■ RECORD SET
※

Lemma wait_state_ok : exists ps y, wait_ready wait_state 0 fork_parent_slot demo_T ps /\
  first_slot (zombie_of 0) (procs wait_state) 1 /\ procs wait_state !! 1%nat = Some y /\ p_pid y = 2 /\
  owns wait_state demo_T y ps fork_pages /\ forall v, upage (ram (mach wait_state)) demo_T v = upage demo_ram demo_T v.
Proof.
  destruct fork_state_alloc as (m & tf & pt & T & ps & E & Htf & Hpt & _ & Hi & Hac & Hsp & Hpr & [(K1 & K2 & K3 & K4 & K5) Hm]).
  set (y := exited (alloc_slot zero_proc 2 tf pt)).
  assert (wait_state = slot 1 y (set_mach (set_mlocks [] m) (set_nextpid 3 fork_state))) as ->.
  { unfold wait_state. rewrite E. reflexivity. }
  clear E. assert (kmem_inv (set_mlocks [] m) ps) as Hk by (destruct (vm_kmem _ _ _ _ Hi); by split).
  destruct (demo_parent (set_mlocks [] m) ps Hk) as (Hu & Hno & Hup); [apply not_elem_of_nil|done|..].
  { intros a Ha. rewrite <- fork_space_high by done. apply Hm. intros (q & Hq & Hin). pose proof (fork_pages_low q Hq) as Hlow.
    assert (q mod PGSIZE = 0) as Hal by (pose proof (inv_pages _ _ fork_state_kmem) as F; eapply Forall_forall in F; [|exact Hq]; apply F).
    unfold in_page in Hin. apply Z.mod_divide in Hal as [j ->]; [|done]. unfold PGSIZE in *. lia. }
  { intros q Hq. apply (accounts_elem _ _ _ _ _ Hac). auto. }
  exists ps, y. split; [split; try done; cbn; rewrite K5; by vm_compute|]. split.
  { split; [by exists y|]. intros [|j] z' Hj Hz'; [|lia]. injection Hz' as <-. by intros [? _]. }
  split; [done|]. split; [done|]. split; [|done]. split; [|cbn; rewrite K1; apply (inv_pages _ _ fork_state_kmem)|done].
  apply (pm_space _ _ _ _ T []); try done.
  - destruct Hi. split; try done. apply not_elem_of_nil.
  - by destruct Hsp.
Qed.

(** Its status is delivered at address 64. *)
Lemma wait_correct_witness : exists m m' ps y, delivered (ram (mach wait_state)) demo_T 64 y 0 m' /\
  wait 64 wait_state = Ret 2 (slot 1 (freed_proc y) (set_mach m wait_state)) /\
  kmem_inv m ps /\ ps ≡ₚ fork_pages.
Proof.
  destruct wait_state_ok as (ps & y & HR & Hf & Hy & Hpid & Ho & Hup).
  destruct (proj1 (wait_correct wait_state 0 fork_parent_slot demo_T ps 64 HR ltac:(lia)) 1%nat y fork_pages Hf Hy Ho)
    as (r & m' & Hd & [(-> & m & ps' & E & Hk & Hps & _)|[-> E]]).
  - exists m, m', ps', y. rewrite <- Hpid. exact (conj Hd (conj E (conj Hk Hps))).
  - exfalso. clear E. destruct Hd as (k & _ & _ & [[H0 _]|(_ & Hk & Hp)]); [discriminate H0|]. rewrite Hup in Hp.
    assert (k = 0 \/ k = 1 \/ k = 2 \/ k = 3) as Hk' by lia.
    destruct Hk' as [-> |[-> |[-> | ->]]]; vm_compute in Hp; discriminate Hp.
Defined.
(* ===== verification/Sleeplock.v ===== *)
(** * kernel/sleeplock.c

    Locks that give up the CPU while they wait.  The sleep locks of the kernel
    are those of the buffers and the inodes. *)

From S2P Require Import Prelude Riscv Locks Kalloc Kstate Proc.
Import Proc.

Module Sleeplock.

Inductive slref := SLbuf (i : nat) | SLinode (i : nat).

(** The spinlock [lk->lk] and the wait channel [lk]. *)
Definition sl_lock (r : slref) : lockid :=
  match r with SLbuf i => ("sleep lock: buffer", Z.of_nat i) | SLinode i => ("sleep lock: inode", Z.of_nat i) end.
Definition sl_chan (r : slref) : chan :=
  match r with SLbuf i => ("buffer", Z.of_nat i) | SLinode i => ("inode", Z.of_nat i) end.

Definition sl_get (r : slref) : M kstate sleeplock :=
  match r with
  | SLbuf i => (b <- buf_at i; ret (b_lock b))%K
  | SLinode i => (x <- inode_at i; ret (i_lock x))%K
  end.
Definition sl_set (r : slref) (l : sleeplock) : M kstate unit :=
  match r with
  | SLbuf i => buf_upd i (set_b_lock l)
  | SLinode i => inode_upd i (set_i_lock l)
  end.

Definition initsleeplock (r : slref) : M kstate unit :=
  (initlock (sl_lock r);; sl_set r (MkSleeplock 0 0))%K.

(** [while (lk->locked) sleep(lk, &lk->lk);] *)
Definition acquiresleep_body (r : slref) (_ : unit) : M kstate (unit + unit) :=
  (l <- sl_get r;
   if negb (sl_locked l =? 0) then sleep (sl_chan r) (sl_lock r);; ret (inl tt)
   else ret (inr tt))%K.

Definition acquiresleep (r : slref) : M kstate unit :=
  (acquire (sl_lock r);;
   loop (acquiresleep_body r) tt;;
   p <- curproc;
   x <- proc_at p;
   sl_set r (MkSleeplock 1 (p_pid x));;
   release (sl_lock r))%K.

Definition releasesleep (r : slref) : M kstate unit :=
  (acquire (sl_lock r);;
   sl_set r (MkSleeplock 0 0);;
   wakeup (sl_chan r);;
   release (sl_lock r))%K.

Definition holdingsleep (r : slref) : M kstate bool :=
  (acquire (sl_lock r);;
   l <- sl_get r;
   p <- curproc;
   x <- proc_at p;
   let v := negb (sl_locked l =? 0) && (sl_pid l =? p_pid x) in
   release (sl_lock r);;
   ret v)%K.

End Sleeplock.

※

Copy out all of the records, keeping every line identical.

■ EXERCISE SOLUTION
Lemma wait_state_ok : exists ps y, wait_ready wait_state 0 fork_parent_slot demo_T ps /\
  first_slot (zombie_of 0) (procs wait_state) 1 /\ procs wait_state !! 1%nat = Some y /\ p_pid y = 2 /\
  owns wait_state demo_T y ps fork_pages /\ forall v, upage (ram (mach wait_state)) demo_T v = upage demo_ram demo_T v.
Proof.
  destruct fork_state_alloc as (m & tf & pt & T & ps & E & Htf & Hpt & _ & Hi & Hac & Hsp & Hpr & [(K1 & K2 & K3 & K4 & K5) Hm]).
  set (y := exited (alloc_slot zero_proc 2 tf pt)).
  assert (wait_state = slot 1 y (set_mach (set_mlocks [] m) (set_nextpid 3 fork_state))) as ->.
  { unfold wait_state. rewrite E. reflexivity. }
  clear E. assert (kmem_inv (set_mlocks [] m) ps) as Hk by (destruct (vm_kmem _ _ _ _ Hi); by split).
  destruct (demo_parent (set_mlocks [] m) ps Hk) as (Hu & Hno & Hup); [apply not_elem_of_nil|done|..].
  { intros a Ha. rewrite <- fork_space_high by done. apply Hm. intros (q & Hq & Hin). pose proof (fork_pages_low q Hq) as Hlow.
    assert (q mod PGSIZE = 0) as Hal by (pose proof (inv_pages _ _ fork_state_kmem) as F; eapply Forall_forall in F; [|exact Hq]; apply F).
    unfold in_page in Hin. apply Z.mod_divide in Hal as [j ->]; [|done]. unfold PGSIZE in *. lia. }
  { intros q Hq. apply (accounts_elem _ _ _ _ _ Hac). auto. }
  exists ps, y. split; [split; try done; cbn; rewrite K5; by vm_compute|]. split.
  { split; [by exists y|]. intros [|j] z' Hj Hz'; [|lia]. injection Hz' as <-. by intros [? _]. }
  split; [done|]. split; [done|]. split; [|done]. split; [|cbn; rewrite K1; apply (inv_pages _ _ fork_state_kmem)|done].
  apply (pm_space _ _ _ _ T []); try done.
  - destruct Hi. split; try done. apply not_elem_of_nil.
  - by destruct Hsp.
Qed.

(** Its status is delivered at address 64. *)
Lemma wait_correct_witness : exists m m' ps y, delivered (ram (mach wait_state)) demo_T 64 y 0 m' /\
  wait 64 wait_state = Ret 2 (slot 1 (freed_proc y) (set_mach m wait_state)) /\
  kmem_inv m ps /\ ps ≡ₚ fork_pages.
Proof.
  destruct wait_state_ok as (ps & y & HR & Hf & Hy & Hpid & Ho & Hup).
  destruct (proj1 (wait_correct wait_state 0 fork_parent_slot demo_T ps 64 HR ltac:(lia)) 1%nat y fork_pages Hf Hy Ho)
    as (r & m' & Hd & [(-> & m & ps' & E & Hk & Hps & _)|[-> E]]).
  - exists m, m', ps', y. rewrite <- Hpid. exact (conj Hd (conj E (conj Hk Hps))).
  - exfalso. clear E. destruct Hd as (k & _ & _ & [[H0 _]|(_ & Hk & Hp)]); [discriminate H0|]. rewrite Hup in Hp.
    assert (k = 0 \/ k = 1 \/ k = 2 \/ k = 3) as Hk' by lia.
    destruct Hk' as [-> |[-> |[-> | ->]]]; vm_compute in Hp; discriminate Hp.
Defined.
(* ===== verification/Sleeplock.v ===== *)
(** * kernel/sleeplock.c

    Locks that give up the CPU while they wait.  The sleep locks of the kernel
    are those of the buffers and the inodes. *)

From S2P Require Import Prelude Riscv Locks Kalloc Kstate Proc.
Import Proc.

Module Sleeplock.

Inductive slref := SLbuf (i : nat) | SLinode (i : nat).

(** The spinlock [lk->lk] and the wait channel [lk]. *)
Definition sl_lock (r : slref) : lockid :=
  match r with SLbuf i => ("sleep lock: buffer", Z.of_nat i) | SLinode i => ("sleep lock: inode", Z.of_nat i) end.
Definition sl_chan (r : slref) : chan :=
  match r with SLbuf i => ("buffer", Z.of_nat i) | SLinode i => ("inode", Z.of_nat i) end.

Definition sl_get (r : slref) : M kstate sleeplock :=
  match r with
  | SLbuf i => (b <- buf_at i; ret (b_lock b))%K
  | SLinode i => (x <- inode_at i; ret (i_lock x))%K
  end.
Definition sl_set (r : slref) (l : sleeplock) : M kstate unit :=
  match r with
  | SLbuf i => buf_upd i (set_b_lock l)
  | SLinode i => inode_upd i (set_i_lock l)
  end.

Definition initsleeplock (r : slref) : M kstate unit :=
  (initlock (sl_lock r);; sl_set r (MkSleeplock 0 0))%K.

(** [while (lk->locked) sleep(lk, &lk->lk);] *)
Definition acquiresleep_body (r : slref) (_ : unit) : M kstate (unit + unit) :=
  (l <- sl_get r;
   if negb (sl_locked l =? 0) then sleep (sl_chan r) (sl_lock r);; ret (inl tt)
   else ret (inr tt))%K.

Definition acquiresleep (r : slref) : M kstate unit :=
  (acquire (sl_lock r);;
   loop (acquiresleep_body r) tt;;
   p <- curproc;
   x <- proc_at p;
   sl_set r (MkSleeplock 1 (p_pid x));;
   release (sl_lock r))%K.

Definition releasesleep (r : slref) : M kstate unit :=
  (acquire (sl_lock r);;
   sl_set r (MkSleeplock 0 0);;
   wakeup (sl_chan r);;
   release (sl_lock r))%K.

Definition holdingsleep (r : slref) : M kstate bool :=
  (acquire (sl_lock r);;
   l <- sl_get r;
   p <- curproc;
   x <- proc_at p;
   let v := negb (sl_locked l =? 0) && (sl_pid l =? p_pid x) in
   release (sl_lock r);;
   ret v)%K.

End Sleeplock.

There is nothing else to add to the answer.